**Exercise requirements**
Your output should be the line that contains "setoid_rewrite elem_of_cons. case_bool_decide" and all lines after it in the records, retyped exactly through the last one.

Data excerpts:
───
Lemma effective_bound l i :
  effective l = Some (EBound i) <-> i <> adversary_idx /\ l <> [] /\ forall j, j ∈ l -> j = i.
Proof.
  destruct l as [|k l]; [naive_solver|]. rewrite effective_cons.
  destruct (existsb (Nat.eqb adversary_idx) (k :: l)) eqn:E.
  - apply existsb_true in E as (j & Hj & <-%Nat.eqb_eq). split; [done|].
    intros (Hi & _ & H). by rewrite <-(H _ Hj) in Hi.
  - rewrite existsb_false in E. destruct (forallb (Nat.eqb k) (k :: l)) eqn:F.
    + rewrite forallb_true in F. split.
      * intros [= <-]. split; [|split; [done|intros j Hj; symmetry; by apply Nat.eqb_eq, F]].
        intros Hk. specialize (E k ltac:(left)). by rewrite Hk, Nat.eqb_refl in E.
      * intros (_ & _ & H). by rewrite (H k ltac:(left)).
    + split; [done|]. intros (_ & _ & H). apply not_true_iff_false in F. destruct F.
      apply forallb_true. intros j Hj. rewrite (H j Hj), (H k ltac:(left)). apply Nat.eqb_refl.
Qed.

(** What a section makes of a uid is what its entries' indices come to. *)
Lemma bound_to_outcome f64 uids s u role :
  bound_to (from_section f64 s) uids u role <->
  effective (map fst (held_by uids s u)) =
    Some (if decide (role = Adversary) then EContained
          else EBound (default 0 (position (role_eqb role) ROLE_ORDER))).
Proof.
  assert (forall i, i ∈ map fst (held_by uids s u) <-> exists r e, ROLE_ORDER !! i = Some r /\
    listed_under (from_section f64 s) r e /\ lookup_uid uids e = Some u) as Hin.
  { intros i. rewrite elem_of_map. unfold held_by. setoid_rewrite elem_of_bfilter. split.
    - intros ([j e] & -> & Hje & Hu). apply (flat_indexed f64) in Hje as (r & Hr & Hl).
      apply bool_decide_eq_true in Hu. cbn in *. eauto.
    - intros (r & e & Hr & Hl & Hu). exists (i, e). split_and!; [done| |].
      + apply (flat_indexed f64). eauto.
      + by apply bool_decide_eq_true. }
  unfold bound_to. destruct (decide (role = Adversary)) as [->|Hne].
  - rewrite effective_contained, Hin. split.
    + intros (e & Hl & Hu). exists Adversary, e. done.
    + intros (r & e & [= <-] & Hl & Hu). eauto.
  - assert (ROLE_ORDER !! default 0 (position (role_eqb role) ROLE_ORDER) = Some role /\
      default 0 (position (role_eqb role) ROLE_ORDER) <> adversary_idx) as [Hi Hia]
      by (destruct role; [..|done]; by vm_compute).
    set (i := default 0 _) in *. rewrite effective_bound. split.
    + intros [(e & Hl & Hu) Hall]. split; [done|]. split.
      * intros H. assert (i ∈ map fst (held_by uids s u)) as Hx by (apply Hin; eauto).
        rewrite H in Hx. by apply elem_of_nil in Hx.
      * intros j (r & e' & Hr & Hl' & Hu')%Hin. rewrite (Hall _ _ Hl' Hu') in Hr.
        by eapply role_order_inj.
    + intros (_ & Hn & Hall). split.
      * destruct (map fst (held_by uids s u)) as [|j l] eqn:E; [done|].
        assert (j = i) as -> by (apply Hall; left).
        destruct (proj1 (Hin i)) as (r & e & Hr & Hl & Hu); [left|]. assert (r = role) as -> by congruence.
        eauto.
      * intros r e Hl Hu. destruct (role_order_total r) as (j & Hj & _).
        rewrite (Hall j) in Hj; [congruence|]. apply Hin. eauto.
Qed.

Lemma may_install_safe w n :
  may_install w n = true ->
  (forall i, n = Some (EBound i) -> w = Some (EBound i)) /\
  (w = Some EContained -> n = Some EContained).
Proof.
  unfold may_install. rewrite !orb_true_iff, !andb_true_iff, !bool_decide_eq_true.
  intros [[[->| ->]|[-> H]]|[Hn H]]; split; try done; try (intros; congruence).
  - intros ->. done.
  - intros i ->. done.
  - intros ->. done.
Qed.

(** Entries no [may_install] refuses leave no loosening behind. *)
Lemma union_fold_elem {A K} `{Countable K} (f : A -> bool) (g : A -> gset K) l : forall out x,
  x ∈ fold_left (fun out a => if f a then out else out ∪ g a) l out <->
  x ∈ out \/ exists a, a ∈ l /\ f a = false /\ x ∈ g a.
Proof.
  induction l as [|a l IH]; intros out x; simpl; [set_solver|]. rewrite IH.
  destruct (f a) eqn:E; rewrite ?elem_of_union; split.
  - intros [?|(b & Hb & Hf & Hg)]; [auto|]. right. exists b. set_solver.
  - intros [?|(b & [->|Hb]%elem_of_cons & Hf & Hg)]; [auto|congruence|]. right. exists b. auto.
  - intros [[?|?]|(b & Hb & Hf & Hg)]; [auto| |]; right; [exists a|exists b]; set_solver.
  - intros [?|(b & [->|Hb]%elem_of_cons & Hf & Hg)]; [auto..|]. right. exists b. auto.
Qed.

Lemma effective_loosenings_uid file mirror uids u :
  effective_loosenings file mirror uids = [] ->
  may_install (effective (map fst (held_by uids file u))) (effective (map fst (held_by uids mirror u)))
    = true.
Proof.
  unfold effective_loosenings. pose proof (outcome_held uids file u) as Hw.
  pose proof (outcome_held uids mirror u) as Hn.
  pose proof (met_some _ _ _ (subjects_by_uid_met (lookup_uid uids) (indexed file)) u) as Hsw.
  pose proof (met_some _ _ _ (subjects_by_uid_met (lookup_uid uids) (indexed mirror)) u) as Hsn.
  destruct (subjects_by_uid _ (indexed file)) as [was wu], (subjects_by_uid _ (indexed mirror)) as [now nu].
  cbn [fst] in *. rewrite <-Hw, <-Hn. intros H.
  apply dec_stable. intros Hf%not_true_iff_false.
  assert (exists x, x ∈ map snd (default [] (was !! u) ++ default [] (now !! u)) /\
    u ∈ map fst (btree_iter was) ++ map fst (btree_iter now)) as (x & Hx & Hu).
  { assert (forall (m : HeldBy) l, m !! u = Some l -> u ∈ map fst (btree_iter m)) as Hkey.
    { intros m l Hl. apply elem_of_map. exists (u, l). split; [done|by apply btree_iter_elem]. }
    destruct (was !! u) as [[|[i e] l]|] eqn:Ew; [done| |].
    { exists e. split; [left|]. apply elem_of_app. left. eauto. }
    destruct (now !! u) as [[|[i e] l]|] eqn:En; [done| |done].
    exists e. split; [left|]. apply elem_of_app. right. eauto. }
  match type of H with btree_set_iter ?s = [] => assert (x ∈ btree_set_iter s) as Hin end;
    [|rewrite H in Hin; by apply elem_of_nil in Hin].
  apply btree_set_iter_elem.
  match goal with |- x ∈ fold_left ?f ?l ?o => assert (forall s, x ∈ s -> x ∈ fold_left f l s) as Hmono end.
  { generalize (map fst (btree_iter (by_name wu)) ++ map fst (btree_iter (by_name nu))) as l.
    induction l as [|a l IH]; intros s Hs; simpl; [done|]. apply IH. case_match; set_solver. }
  apply Hmono. apply (union_fold_elem (fun uid => may_install (outcome (was !! uid)) (outcome (now !! uid)))
    (fun uid => list_to_set (map snd (default [] (was !! uid) ++ default [] (now !! uid))))).
  right. exists u. split_and!; [done..|by apply elem_of_list_to_set].
Qed.

(** an install that finds no effective loosening loosens nothing: whatever
    account database resolves the names, every uid the mirror binds to a role
    other than adversary is bound to that role by the file it replaces, and
    every uid the file contains is contained by the mirror. *)
Theorem install_never_loosens (f64 : Z -> string) (file mirror : Section_) (uids : UidMap)
    (He : effective_loosenings file mirror uids = []) :
  (forall u role, role <> Adversary -> bound_to (from_section f64 mirror) uids u role ->
     bound_to (from_section f64 file) uids u role) /\
  (forall u, bound_to (from_section f64 file) uids u Adversary ->
     bound_to (from_section f64 mirror) uids u Adversary).
Proof.
  split.
  - intros u role Hr. rewrite !bound_to_outcome, decide_False by done.
    by apply may_install_safe, effective_loosenings_uid.
  - intros u. rewrite !bound_to_outcome, decide_True by done.
    by apply may_install_safe, effective_loosenings_uid.
Qed.

(** ** Lemmas: comparisons *)

Lemma differs_false a b e : differs a b e = false <-> roles_of a e = roles_of b e.
Proof. unfold differs. by rewrite negb_false_iff, bool_decide_eq_true. Qed.

Lemma same_roles_iff a b :
  (forall e, e ∈ section_entries a ++ section_entries b -> differs a b e = false) <->
  forall e, roles_of a e = roles_of b e.
Proof.
  split.
  - intros H e. destruct (decide (e ∈ section_entries a ++ section_entries b)) as [Hin|Hn].
    + by apply differs_false, H.
    + rewrite elem_of_app in Hn. by rewrite !roles_of_off by tauto.
  - intros H e _. by apply differs_false.
Qed.

Lemma equivalent_iff a b :
  equivalent a b = true <->
  is_present a = is_present b /\ forall e, roles_of a e = roles_of b e.
Proof.
  unfold equivalent.
  by rewrite andb_true_iff, Bool.eqb_true_iff, negb_true_iff, existsb_false, same_roles_iff.
Qed.

Lemma unsynced_loop a b l : forall seen n,
  snd (fold_left (fun '(seen, n) e =>
         if bool_decide (e ∈ (seen : EntrySet)) then (seen, n)
         else ({[e]} ∪ seen, if differs a b e then S n else n)) l (seen, n)) = 0 <->
  n = 0 /\ forall e, e ∈ l -> e ∉ seen -> differs a b e = false.
Proof.
  induction l as [|e l IH]; intros seen n; cbn [fold_left].
  { split; [|by intros [-> _]]. intros Hn. split; [exact Hn|]. intros e He. by apply elem_of_nil in He. }
  setoid_rewrite elem_of_cons. case_bool_decide as Hs; rewrite IH; [naive_solver|].
  destruct (differs a b e) eqn:Ed.
  - split; [naive_solver|]. intros [_ H]. specialize (H e (or_introl eq_refl) Hs). congruence.
  - split; intros [Hn H]; (split; [done|]); intros e' He' Hs'.
    + destruct He' as [->|He']; [done|]. destruct (decide (e' = e)) as [->|]; [done|].
      apply H; set_solver.
    + apply H; set_solver.
Qed.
───
**Solution to this problem**
  setoid_rewrite elem_of_cons. case_bool_decide as Hs; rewrite IH; [naive_solver|].
  destruct (differs a b e) eqn:Ed.
  - split; [naive_solver|]. intros [_ H]. specialize (H e (or_introl eq_refl) Hs). congruence.
  - split; intros [Hn H]; (split; [done|]); intros e' He' Hs'.
    + destruct He' as [->|He']; [done|]. destruct (decide (e' = e)) as [->|]; [done|].
      apply H; set_solver.
    + apply H; set_solver.
Qed.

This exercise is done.